Não é só um curta antifacista, é um espaço de mudança e resistência. E resistimos inclusive à falta de interesse da imprensa e outros órgãos em divulgar o trabalho dos artistas de Joinville, pois não temos um centavo investido em divulgação e vamos trabalhar no “boca a boca”, no compartilhamento nas redes sociais, no contato direto com as pessoas que apreciam arte e cinema, que se interessam por valorizar quem resiste a esses tempos sombrios. Uma ópera de fora de Joinville, por exemplo, com ingressos a cem reais, a ser apresentada no local cultural mais elitizado da cidade tem espaço nas rádios e nos meios de comunicação, apoio de pessoas dos órgãos culturais, nós não. O grito do “Gritos do Sul” se fará ouvir, a contrapelo de alguns, quiçá da história, como diria aquele filósofo. 
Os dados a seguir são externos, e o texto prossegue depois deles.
(* --------------------------------------------------------------------- *)
(* Tables that lack a column                                             *)
(* --------------------------------------------------------------------- *)

Section schema.
Context {G : Generator}.
Implicit Types (w : World) (df : DataFrame).

Lemma permute_houses_no_blkid w dem_data seed df :
  heap w !! dem_data = Some df →
  columns df !! "BLKID" = None →
  permute_houses dem_data seed w =
    (Raise (KeyError ["BLKID"]), mkWorld seed (np_random w) (heap w)).
Proof.
  intros Hdf Hblk. unfold permute_houses.
  unfold mbind, Py_bind, bind, random_seed, deref, lift, getitem. simpl.
  by rewrite (list_lookup_total_correct _ _ _ Hdf), Hblk.
Qed.

(** X1: on a table without the BLKID column permute_houses raises
    KeyError for BLKID, and on a table with BLKID but without TLID
    KeyError for TLID.  By then random has been reseeded; the table, the
    other tables and numpy's generator are as before. *)
Theorem permute_houses_missing_key w dem_data seed df :
  heap w !! dem_data = Some df →
  (columns df !! "BLKID" = None →
     permute_houses dem_data seed w =
       (Raise (KeyError ["BLKID"]), mkWorld seed (np_random w) (heap w))) ∧
  (∀ blk, columns df !! "BLKID" = Some (Int64 blk) →
     columns df !! "TLID" = None →
     permute_houses dem_data seed w =
       (Raise (KeyError ["TLID"]), mkWorld seed (np_random w) (heap w))).
Proof.
  intros Hdf. split.
  - by apply permute_houses_no_blkid.
  - intros blk Hblk Htl. unfold permute_houses.
    unfold mbind, Py_bind, bind, random_seed, deref, lift, getitem. simpl.
    rewrite (list_lookup_total_correct _ _ _ Hdf), Hblk. simpl. by rewrite Htl.
Qed.

(** X2: when the household table lacks TLID or one of the variables A to
    E, find_p_vals raises a KeyError at the selection of line 87.  The
    error names exactly the absent ones among these six labels, and
    nothing has changed by then: no table, neither generator. *)
Theorem find_p_vals_missing_column w data df N n :
  heap w !! data = Some df →
  n ∈ "TLID" :: tracked →
  columns df !! n = None →
  ∃ ms,
    find_p_vals data N w = (Raise (KeyError ms), w) ∧
    n ∈ ms ∧
    ∀ m, m ∈ ms ↔ columns df !! m = None ∧ m ∈ "TLID" :: tracked.
Proof.
  intros Hdf Hn Hnone.
  assert (n ∈ missing_labels df ("TLID" :: tracked)) as Hin
    by by apply missing_labels_elem.
  destruct (missing_labels df ("TLID" :: tracked)) as [|m ms] eqn:Hm.
  { by apply elem_of_nil in Hin. }
  exists (m :: ms). split; [|split; [done|]].
  - unfold find_p_vals, compute_pvalues.
    apply bind_raise. rewrite (bind_ok _ _ _ _ _ (deref_ok _ _ _ Hdf)).
    apply bind_raise, lift_raise. unfold groupby_mean, getitem_list.
    by rewrite Hm.
  - intros m'. rewrite <- Hm. apply missing_labels_elem.
Qed.

(** X3: when the household table has TLID and the five variables but no
    BLKID column, find_p_vals with N >= 1 raises KeyError for BLKID in
    the first call of permute_houses.  The household table is as before
    and so is numpy's generator; random has been seeded with 0 and the
    table of true means has been built. *)
Theorem find_p_vals_missing_block_key w data df tl N :
  heap w !! data = Some df →
  columns df !! "TLID" = Some (Int64 tl) →
  (∀ v, v ∈ tracked → is_Some (columns df !! v)) →
  columns df !! "BLKID" = None →
  N ≠ 0%nat →
  find_p_vals data N w =
    (Raise (KeyError ["BLKID"]),
     mkWorld 0 (np_random w) (heap w ++ [aggregate df "TLID" tl tracked])).
Proof.
  intros Hdf Htl Hvars Hblk HN.
  unfold find_p_vals, compute_pvalues. apply bind_raise.
  rewrite (bind_ok _ _ _ _ _ (deref_ok _ _ _ Hdf)).
  rewrite (bind_ok _ _ _ _ _ (lift_ok _ _ _
             (groupby_mean_ok df "TLID" tracked tl Htl Hvars))).
  unfold alloc at 1. unfold mbind at 1, Py_bind at 1, bind at 1.
  apply bind_raise. destruct N as [|N]; [done|].
  unfold range. cbn [seq fmap list_fmap for_]. apply bind_raise.
  unfold iteration_body. apply bind_raise.
  erewrite (permute_houses_no_blkid _ data _ df); [reflexivity| |done].
  simpl. rewrite lookup_app_l; [done|]. by eapply lookup_lt_Some.
Qed.

End schema.

(* --------------------------------------------------------------------- *)
(* The table find_p_vals returns                                         *)
(* --------------------------------------------------------------------- *)

Lemma row_means_nil n : row_means n [] = replicate n NaN.
Proof.
  unfold row_means. generalize 0%nat. induction n as [|n IH]; intros k; [done|].
  simpl. by rewrite IH.
Qed.

(* the mean of each row over columns that are constant *)
Lemma row_means_replicate n (ps : list float) :
  row_means n (replicate n <$> ps) = replicate n (mean ps).
Proof.
  apply list_eq. intros r. destruct (decide (r < n)%nat) as [Hr|Hr].
  - rewrite row_means_lookup, lookup_replicate_2 by done. do 2 f_equal.
    induction ps as [|p ps IH]; [done|]. csimpl.
    rewrite lookup_replicate_2 by done. simpl. by rewrite IH.
  - rewrite !lookup_ge_None_2; [done|..].
    + rewrite length_replicate. lia.
    + unfold row_means. rewrite length_fmap, length_seq. lia.
Qed.

Lemma unique_sorted_sorted keys :
  Sorted Z.le (unique_sorted keys) ∧ NoDup (unique_sorted keys).
Proof.
  unfold unique_sorted. split.
  - apply Sorted_merge_sort. apply _.
  - rewrite merge_sort_Permutation. apply NoDup_elements.
Qed.

Lemma Forall2_choice {A B C} (Q : A → C → Prop) (f : C → B) l xs :
  Forall2 (λ a x, ∃ c, Q a c ∧ x = f c) l xs →
  ∃ cs, Forall2 Q l cs ∧ xs = f <$> cs.
Proof.
  induction 1 as [|a x l xs (c & Hc & ->) _ (cs & Hcs & ->)]; [by exists []|].
  exists (c :: cs). split; [by constructor|done].
Qed.

Lemma ex_one_segment_households :
  households ex_one_segment [10; 10; 20] [1; 1; 2].
Proof.
  split; [compute_done|]. do 2 (split; [reflexivity|]).
  intros v Hv. tracked_cases Hv; by eexists.
Qed.

Section outputs.
Context {G : Generator}.
Implicit Types (w : World) (df : DataFrame).

(* find_p_vals, run on a household table with at least one row *)
Lemma find_p_vals_ok w data df blk tl N :
  heap w !! data = Some df → households df blk tl → tl ≠ [] →
  ∃ w1 dfN T,
    compute_pvalues data N w = (Ok (length (heap w)), w1) ∧
    computing data (length (heap w)) df blk tl
      (heap w ++ [aggregate df "TLID" tl tracked]) N w1 ∧
    heap w1 !! data = Some dfN ∧
    heap w1 !! length (heap w) = Some T ∧
    find_p_vals data N w =
      (Ok (length (heap w)),
       set_heap w1 (<[length (heap w) := foldl (collapse N) T tracked]> (heap w1))).
Proof.
  intros Hdf Hh Hnil.
  destruct (compute_pvalues_ok w data df blk tl N) as (w1 & Hrun & Hinv); [done..|].
  destruct (computing_facts _ _ _ _ _ _ _ _ Hh Hinv)
    as (dfN & T & Hdata & Haggs & _).
  exists w1, dfN, T. do 4 (split; [done|]).
  unfold find_p_vals. rewrite (bind_ok _ _ _ _ _ Hrun).
  apply average_pvals_ok; [done|]. by eapply computed_complete.
Qed.

(** X4: with iterations = 0 find_p_vals succeeds as soon as the table
    has TLID and the five variables (BLKID is not looked at, and a table
    without rows is fine).  It returns a new table with one row per
    segment key, the true mean of every variable, and an averaged
    p-value column of every variable that holds NaN in every row; the
    household table and both generators are as before. *)
Theorem find_p_vals_zero_iterations w data df tl :
  heap w !! data = Some df →
  columns df !! "TLID" = Some (Int64 tl) →
  (∀ v, v ∈ tracked → is_Some (columns df !! v)) →
  ∃ T',
    find_p_vals data 0 w = (Ok (length (heap w)), set_heap w (heap w ++ [T'])) ∧
    index T' = unique_sorted tl ∧
    (∀ v, v ∈ tracked →
       columns T' !! avg_name v =
         Some (Float64 (replicate (length (unique_sorted tl)) NaN))) ∧
    (∀ v s, v ∈ tracked → columns df !! v = Some s →
       columns T' !! v = Some (Float64 (segment_means tl s))).
Proof.
  intros Hdf Htl Hvars.
  set (aggs0 := aggregate df "TLID" tl tracked).
  set (w0 := set_heap w (heap w ++ [aggs0])).
  assert (heap w0 !! length (heap w) = Some aggs0) as Ha
    by (simpl; by rewrite lookup_app_r, Nat.sub_diag).
  exists (foldl (collapse 0) aggs0 tracked). split; [|split; [|split]].
  - assert (compute_pvalues data 0 w = (Ok (length (heap w)), w0)) as Hrun.
    { unfold compute_pvalues.
      rewrite (bind_ok _ _ _ _ _ (deref_ok _ _ _ Hdf)).
      by rewrite (bind_ok _ _ _ _ _ (lift_ok _ _ _
                    (groupby_mean_ok df "TLID" tracked tl Htl Hvars))). }
    unfold find_p_vals. rewrite (bind_ok _ _ _ _ _ Hrun).
    rewrite (average_pvals_ok w0 (length (heap w)) aggs0 0 Ha).
    + unfold set_heap. simpl. do 3 f_equal.
      by rewrite insert_app_r_alt, Nat.sub_diag.
    + intros v _ j Hj. simpl in Hj. lia.
  - by rewrite collapsed_index.
  - intros v Hv. rewrite collapsed_lookup_avg; [|done|apply tracked_NoDup|done].
    unfold averaged, p_columns, range. simpl. by rewrite row_means_nil.
  - intros v s Hv Hs. rewrite collapsed_lookup_other.
    + unfold aggs0. rewrite aggregate_lookup, Hs; [done..|].
      intros ->. by apply tracked_not_key.
    + intros u Hu. split.
      * intros ->. by apply (avg_name_not_tracked u).
      * intros (j & -> & _)%list_elem_of_fmap. by apply (p_name_not_tracked u j).
Qed.
(** X1.  After construction the manager holds exactly the tasks the storage
    returned, and [next_id] is the least integer from 1 on that is greater
    than every loaded id: it is at least 1, greater than every id, and
    either 1 or one more than the id of some loaded task. *)
Theorem TaskManager_init_next_id {S} `{TaskStorage S} (st : S)
    (w w0 : World) (m0 : TaskManager S) :
  TaskManager_init st w = (Ok m0, w0) →
  storage m0 = st
  ∧ (∃ w1, load_tasks st w = (Ok (tasks m0), w1)
           ∧ w0 = say (MsgLoaded (length (tasks m0)) (next_id m0)) w1)
  ∧ 1 ≤ next_id m0
  ∧ (∀ t, t ∈ tasks m0 → id t < next_id m0)
  ∧ (next_id m0 = 1 ∨ ∃ t, t ∈ tasks m0 ∧ id t = next_id m0 - 1).
Proof.
  unfold TaskManager_init. run.
  destruct (load_tasks st w) as [[ts|e] w1]; [| done].
  simpl. intros [= <- <-]. simpl. split; [done |]. split; [eauto |].
  assert (Hmax : 0 ≤ max_id ts
                 ∧ (∀ t, t ∈ ts → id t ≤ max_id ts)
                 ∧ (max_id ts = 0 ∨ ∃ t, t ∈ ts ∧ id t = max_id ts)).
  { clear. unfold max_id.
    induction ts as [|a ts (IH0 & IHle & IHex)]; csimpl.
    - split; [lia |]. split; [| auto]. intros t Ht.
      by apply elem_of_nil in Ht.
    - split; [lia |]. split.
      + intros t [-> | Ht]%elem_of_cons; [lia |].
        specialize (IHle t Ht). lia.
      + destruct (Z.max_spec (id a) (foldr Z.max 0 (id <$> ts)))
          as [[_ ->] | [_ ->]].
        * destruct IHex as [? | (t & Ht & Hid)]; [by left |].
          right. exists t. split; [by apply list_elem_of_further | done].
        * right. exists a. split; [apply list_elem_of_here | done]. }
  destruct Hmax as (H0 & Hle & Hex).
  destruct ts as [|a ts]; simpl.
  - split; [lia |]. split; [| auto]. intros t Ht.
    by apply elem_of_nil in Ht.
  - split; [lia |]. split.
    + intros t Ht. specialize (Hle t Ht). lia.
    + destruct Hex as [Hz | (t & Ht & Hid)]; [left; lia |].
      right. exists t. split; [done | lia].
Qed.

Lemma TaskManager_init_next_id_witness :
  let self := mkFileTaskStorage "my_tasks.txt" in
  let w := mkWorld {[ "my_tasks.txt" := "7,Pay rent,None,False,high
3,Clean desk,None,True,low
" ]} [] in
  let m0 :=
    mkTaskManager self
      [mkTask 7 "Pay rent" None false "high";
       mkTask 3 "Clean desk" None true "low"] 8 in
  1 ≤ next_id m0
  ∧ (∀ t, t ∈ tasks m0 → id t < next_id m0)
  ∧ (next_id m0 = 1 ∨ ∃ t, t ∈ tasks m0 ∧ id t = next_id m0 - 1).
Proof.
  intros self w m0.
  assert (Hinit : TaskManager_init self w = (Ok m0, say (MsgLoaded 2 8) w))
    by reflexivity.
  exact (proj2 (proj2 (TaskManager_init_next_id self w _ m0 Hinit))).
Defined.

(** X2.  Whatever [add_task] returns or raises (a failing save and the
    missing [upper] of an absent priority included), the collection has
    grown by the new task and [next_id] by one: nothing is rolled back.
    When every id was below [next_id], a lookup of the new id finds the new
    task at the end of the collection; lookups of other ids are as before. *)
Theorem add_task_then_lookup {S} `{TaskStorage S} (m : TaskManager S)
    (w : World) descr due given r m' w' :
  (∀ t, t ∈ tasks m → id t < next_id m) →
  add_task descr due given (m, w) = (r, (m', w')) →
  let task := mkTask (next_id m) descr due false (stored_priority given) in
  tasks m' = tasks m ++ [task]
  ∧ next_id m' = next_id m + 1
  ∧ get_task_by_id m' (next_id m) = Some (length (tasks m), task)
  ∧ ∀ i, i ≠ next_id m → get_task_by_id m' i = get_task_by_id m i.
Proof.
  intros Hlt ->%add_task_step task. split; [done |]. split; [done |].
  unfold get_task_by_id. simpl. split.
  - rewrite scan_app.
    pose proof (scan_spec (next_id m) (tasks m) 0) as Hscan.
    destruct (scan (next_id m) (tasks m) 0) as [[pos t]|].
    + destruct Hscan as (i & _ & Hi & Hid & _).
      apply list_elem_of_lookup_2, Hlt in Hi. lia.
    + simpl. by rewrite bool_decide_true.
  - intros i Hi. rewrite scan_app.
    destruct (scan i (tasks m) 0); [done |]. simpl.
    by rewrite bool_decide_false.
Qed.

Lemma add_task_then_lookup_witness :
  let self := mkFileTaskStorage "my_tasks.txt" in
  let m := mkTaskManager self [mkTask 4 "Pay rent" None false "high"] 5 in
  let m' := (add_task "Clean desk" None None (m, mkWorld ∅ [])).2.1 in
  (add_task "Clean desk" None None (m, mkWorld ∅ [])).1
  = Raise AttributeError
  ∧ get_task_by_id m' 5
    = Some (1%nat, mkTask 5 "Clean desk" None false "medium")
  ∧ get_task_by_id m' 4
    = Some (0%nat, mkTask 4 "Pay rent" None false "high").
Proof.
  intros self m m'.
  destruct (add_task_then_lookup m (mkWorld ∅ []) "Clean desk" None None
              (add_task "Clean desk" None None (m, mkWorld ∅ [])).1 m'
              (add_task "Clean desk" None None (m, mkWorld ∅ [])).2.2)
    as (_ & _ & Hnew & Hold).
  - intros t Ht. apply elem_of_cons in Ht as [-> | Ht]; [reflexivity |].
    by apply elem_of_nil in Ht.
  - reflexivity.
  - split; [reflexivity |]. split; [exact Hnew |].
    rewrite (Hold 4); [reflexivity | discriminate].
Defined.

(** ** What a manager keeps over its life *)

Section history.
Context {S : Type} `{TaskStorage S}.

Lemma same_but_done_refl t : same_but_done t t.
Proof. by repeat split. Qed.

Lemma same_but_done_completed t0 t :
  same_but_done t0 t → same_but_done t0 (set_completed t true).
Proof. intros (? & ? & ? & ? & ?). by repeat split. Qed.

(** One call of a mutating method keeps every task in its place. *)
Lemma add_task_keeps descr due given (m : TaskManager S) w r m' w' i t :
  add_task descr due given (m, w) = (r, (m', w')) →
  tasks m !! i = Some t → tasks m' !! i = Some t.
Proof. intros ->%add_task_step Hi. simpl. by apply lookup_app_l_Some. Qed.

Lemma mark_task_completed_keeps task_id (m : TaskManager S) w r m' w' i t :
  mark_task_completed task_id (m, w) = (r, (m', w')) →
  tasks m !! i = Some t →
  tasks m' !! i = Some t
  ∨ (tasks m' !! i = Some (set_completed t true) ∧ id t = task_id
     ∧ ∀ j t', (j < i)%nat → tasks m !! j = Some t' → id t' ≠ task_id).
Proof.
  intros Hstep%mark_task_completed_step Hi.
  pose proof (get_task_by_id_spec m task_id) as Hspec.
  destruct (get_task_by_id m task_id) as [[pos task]|].
  - destruct Hstep as [-> _]. simpl. destruct Hspec as (Hpos & Hid & Hfirst).
    destruct (decide (pos = i)) as [-> | Hne].
    + right. rewrite Hi in Hpos. injection Hpos as ->.
      split; [| done]. apply list_lookup_insert_eq.
      by eapply lookup_lt_Some.
    + left. by rewrite list_lookup_insert_ne.
  - destruct Hstep as [-> _]. by left.
Qed.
Nosso curta está forte, agoniante, eu diria. Está na última etapa da pós-produção e já tem data de pré-estreia, que será no SESC de Joinville, espaço parceiro do cinema local, pois a cidade não possui sequer uma sala pública de cinema. Teremos ingressos para o público em geral e para quem quiser acompanhar recomendo o Instagram da produtora @oficina_producoes. 

Não consigo imaginar nada melhor do que fazer cinema e sou feliz por esta ser minha vida. Trabalhar com cinema em Joinville é uma realização pessoal que, felizmente, eu compartilho com bastante gente, inclusive com o público. Quem sabe em breve eu fale mais sobre o “Gritos do Sul”, mas só vai entender quem assistir.